# Barn Fresh 1975 Raleigh Tourist Jack and Jill pair



## jimbo53 (Jan 1, 2020)

Mens is 24” frame. Both have rod brakes, 28” wheels,   3 speed SA AW rear hubs and original frame pumps. Seats don’t look original.  Will need new rubber, a good cleaning and some mechanical attention, but lots of potential


----------



## bulldog1935 (Jan 1, 2020)

great project there - looking forward to your updates


----------



## hopkintonbike (Jan 1, 2020)

very cool brooks b72 or if you're sporty b67


----------



## Sven (Jan 2, 2020)

Great find, like @bulldog1935 said, keep us posted on your progress.


----------



## SirMike1983 (Jan 2, 2020)

Stock for 1975 would be the B72, but a common upgrade for that period was to the B66. Either would work perfectly well on the bikes.
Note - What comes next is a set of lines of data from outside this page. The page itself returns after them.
(** Effects on no bucket. *)
Definition quiet (es : effects) : Prop := ∀ kv, buckets kv es = kv.

Lemma quiet_nil : quiet [].
Proof. by intros kv. Qed.
Lemma quiet_app es es' : quiet es → quiet es' → quiet (es ++ es').
Proof. intros H1 H2 kv. by rewrite buckets_app, H1. Qed.
Lemma quiet_data l : quiet (map data_effect l).
Proof. induction l as [|x l IH]; [done|]. intros kv. apply IH. Qed.

(** The request that a configuration asks of a device. *)
Definition wanted (gid : string) (c : GatewayConfigKV) (bk : string * string) (r : scannerRequest) : Prop :=
  ∃ dev d vars, device_groups iter c !! dev = Some (d, vars) ∧ dcProtocol d ≠ gid ∧ dcAutoManaged d = false ∧
    ScannerBucket (dcProtocol d) ≠ "" ∧ bk = (ScannerBucket (dcProtocol d), config_key gid dev) ∧
    scanner_request iter gid dev d (Some c) (iter _ vars) = Some r.

(** What the configuration's deletion removes: the keys of all its devices with a bucket. *)
Definition deleted (gid : string) (c : GatewayConfigKV) (bk : string * string) : Prop :=
  ∃ dev d, dev ∈ used_devices c ∧ cfDevices c !! dev = Some d ∧ ScannerBucket (dcProtocol d) ≠ "" ∧
    bk = (ScannerBucket (dcProtocol d), config_key gid dev).

Lemma wanted_deleted gid c bk r : wanted gid c bk r → deleted gid c bk.
Proof.
  intros (dev & d & vars & Hg & _ & _ & Hb & -> & _). exists dev, d.
  pose proof (device_groups_of c) as [H1 H2]. split; [apply H2; by eexists|]. split; [by apply (H1 _ _ Hg)|done].
Qed.

Lemma delete_fold gid c l : let r := fold_left (delete_config gid c) l (∅, []) in
  (∀ kv bk, buckets kv r.2 !! bk = kv !! bk ∨ buckets kv r.2 !! bk = None) ∧
  (∀ kv dev d, dev ∈ l → cfDevices c !! dev = Some d → ScannerBucket (dcProtocol d) ≠ "" →
     buckets kv r.2 !! (ScannerBucket (dcProtocol d), config_key gid dev) = None) ∧
  (∀ p dev, (p, dev) ∈ r.1 → ScannerBucket p ≠ "" → ∀ kv, buckets kv r.2 !! (ScannerBucket p, config_key gid dev) = None).
Proof.
  induction l as [|dev l IH] using rev_ind; cbv zeta in *.
  { cbn. split_and!; [by left|by intros ??? ?%elem_of_nil|set_solver]. }
  rewrite fold_left_app. destruct (fold_left _ l _) as [seen es]. destruct IH as (H1 & H2 & H3). cbn [fold_left fst snd] in *.
  unfold delete_config. destruct (cfDevices c !! dev) as [d|] eqn:Hd.
  2:{ split_and!; [done| |done]. intros kv dev' d' [Hin|Hin]%elem_of_app Hd' Hb; [by apply (H2 kv dev' d')|].
      apply list_elem_of_singleton in Hin as ->. congruence. }
  case_bool_decide as Hseen.
  { split_and!; [done| |done]. intros kv dev' d' [Hin|Hin]%elem_of_app Hd' Hb; [by apply (H2 kv dev' d')|].
    apply list_elem_of_singleton in Hin as ->. assert (d' = d) as -> by congruence. by apply H3. }
  cbn [fst snd].
  assert (∀ kv bk, buckets kv (es ++ if String.eqb (ScannerBucket (dcProtocol d)) "" then [] else
      [EDelete (ScannerBucket (dcProtocol d)) (config_key gid dev)]) !! bk =
    if decide (ScannerBucket (dcProtocol d) ≠ "" ∧ bk = (ScannerBucket (dcProtocol d), config_key gid dev))
    then None else buckets kv es !! bk) as Hb.
  { intros kv bk. rewrite buckets_app. destruct (String.eqb_spec (ScannerBucket (dcProtocol d)) "") as [->|Hne].
    - by rewrite decide_False by by intros [].
    - change (buckets ?x [EDelete ?b ?k]) with (delete (b, k) x). destruct (decide (bk = (ScannerBucket (dcProtocol d), config_key gid dev))) as [->|Hbk].
      + by rewrite lookup_delete_eq, decide_True.
      + rewrite lookup_delete_ne by done. rewrite decide_False; [done|]. by intros []. }
  split_and!.
  - intros kv bk. rewrite Hb. destruct (decide _); [by right|apply H1].
  - intros kv dev' d' Hin Hd' Hbk. rewrite Hb. destruct (decide _) as [|Hdec]; [done|].
    apply elem_of_app in Hin as [Hin|Hin]; [by apply (H2 kv dev' d')|]. apply list_elem_of_singleton in Hin as ->.
    assert (d' = d) as -> by congruence. by destruct Hdec.
  - intros p dev' Hin Hbk kv. rewrite Hb. destruct (decide _) as [|Hdec]; [done|].
    apply elem_of_union in Hin as [Hin|Hin]; [|by apply H3]. apply elem_of_singleton in Hin. injection Hin as -> ->.
    by destruct Hdec.
Qed.

(** After the deletion, the requests of the configuration are gone and no others came. *)
Lemma delete_requests gid c kv : (∀ bk r, kv !! bk = Some r → wanted gid c bk r) →
  buckets kv (deleteSubscriptionConfigs iter gid c) = ∅.
Proof.
  intros Hkv. apply map_empty. intros bk. unfold deleteSubscriptionConfigs.
  pose proof (delete_fold gid c (used_devices c)) as (H1 & H2 & _). unfold used_devices in *.
  destruct (fold_left _ _ _) as [seen es]. cbn [snd] in *. destruct (H1 kv bk) as [Hsame|?]; [|done].
  rewrite Hsame. destruct (kv !! bk) as [r|] eqn:Hbk; [|done].
  pose proof (wanted_deleted _ _ _ _ (Hkv _ _ Hbk)) as (dev & d & Hin & Hd & Hb & ->).
  pose proof (H2 kv dev d Hin Hd Hb) as Hnone. by rewrite Hsame in Hnone.
Qed.

(** Writing requests under different keys. *)
Lemma put_fold {A} (f : A → effects) (key : A → string * string) (val : A → option scannerRequest) l :
  (∀ a, f a = match val a with Some r => [EPut (key a).1 (key a).2 r] | None => [] end) →
  (∀ a b, a ∈ l → b ∈ l → is_Some (val a) → is_Some (val b) → key a = key b → a = b) → NoDup l →
  ∀ bk r, buckets ∅ (concat (map f l)) !! bk = Some r ↔ ∃ a, a ∈ l ∧ bk = key a ∧ val a = Some r.
Proof.
  intros Hf. induction l as [|a l IH] using rev_ind; intros Hk Hnd bk r.
  { cbn. rewrite lookup_empty. split; [done|]. by intros (a & ?%elem_of_nil & _). }
  apply NoDup_app in Hnd as (Hnd & Ha & _).
  assert (∀ bk r, buckets ∅ (concat (map f l)) !! bk = Some r ↔ ∃ a, a ∈ l ∧ bk = key a ∧ val a = Some r) as IH'.
  { apply IH; [|done]. intros x y Hx Hy. apply Hk; apply elem_of_app; by left. }
  rewrite map_app, concat_app, buckets_app. cbn [map concat]. rewrite app_nil_r, Hf.
  assert ((∃ x, x ∈ l ++ [a] ∧ bk = key x ∧ val x = Some r) ↔ (∃ x, x ∈ l ∧ bk = key x ∧ val x = Some r) ∨ (bk = key a ∧ val a = Some r)) as ->.
  { setoid_rewrite elem_of_app. setoid_rewrite list_elem_of_singleton. naive_solver. }
  destruct (val a) as [r'|] eqn:Hv; [|cbn; rewrite IH'; naive_solver].
  change (buckets ?x [EPut ?b ?k ?r]) with (<[(b, k) := r]> x). rewrite <- surjective_pairing.
  destruct (decide (bk = key a)) as [->|Hne].
  - rewrite lookup_insert_eq. split; [intros [= ->]; by right|]. intros [(x & Hx & Hkx & Hvx)|[_ ?]]; [|done].
    exfalso. apply (Ha x Hx), list_elem_of_singleton. apply Hk; [apply elem_of_app; by left|apply elem_of_app; right; by left| | |done]; by eexists.
  - rewrite lookup_insert_ne by done. rewrite IH'. naive_solver.
Qed.

Lemma config_key_inj gid dev dev' : config_key gid dev = config_key gid dev' → dev = dev'.
Proof.
  unfold config_key. rewrite !string_app_assoc. intros He. apply (f_equal chars) in He. rewrite !chars_app in He.
  apply app_inv_head in He. apply (f_equal str) in He. by rewrite !str_chars in He.
Qed.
I prefer the B66 as a more comfortable saddle.


----------



## jimbo53 (Jan 4, 2020)

Tear down begins...Dang, these Brit rod brake bikes sure do have a lot of little fiddley parts...


----------



## Goldenrod (Jan 4, 2020)

I like these more than copycat Schwinns.


----------



## SirMike1983 (Jan 4, 2020)

Yes - lots of little parts. I'd consider oxalic acid or evaporust on those fenders in the rusty areas. Raleigh's black was a generally pretty durable paint and sometimes there's still some hiding under surface rust.


----------



## jimbo53 (Jan 22, 2020)

Finally got it into a rolling chassis state. 
Work to date: completely torn down. All bearing surfaces cleaned and repacked. Tops of fenders badly oxidized but a gentle application of Kiwi black shoe polish followed by automotive paste wax revitalized the paint so no repaint was needed. Cleaned frame, fork, chain guard and all bright work with WD40 and 0000 steel wool followed by a carnuba car paste wax. Soaked chain in 
10/30 motor oil for a couple of days and took a stiff wire brush to it to knock off the accumulated crud. Lots of rust and corrosion on rims but again, WD40/0000 steel wool  cleaned them up nicely. Picked up a vintage Brooks B66 and new Sunlite 28 x 1 1/2 tires/tubes off eBay. First time in the sunlight, but still needs the rod brakes and shifter put on, some adjustments and should be ready for prime time!


----------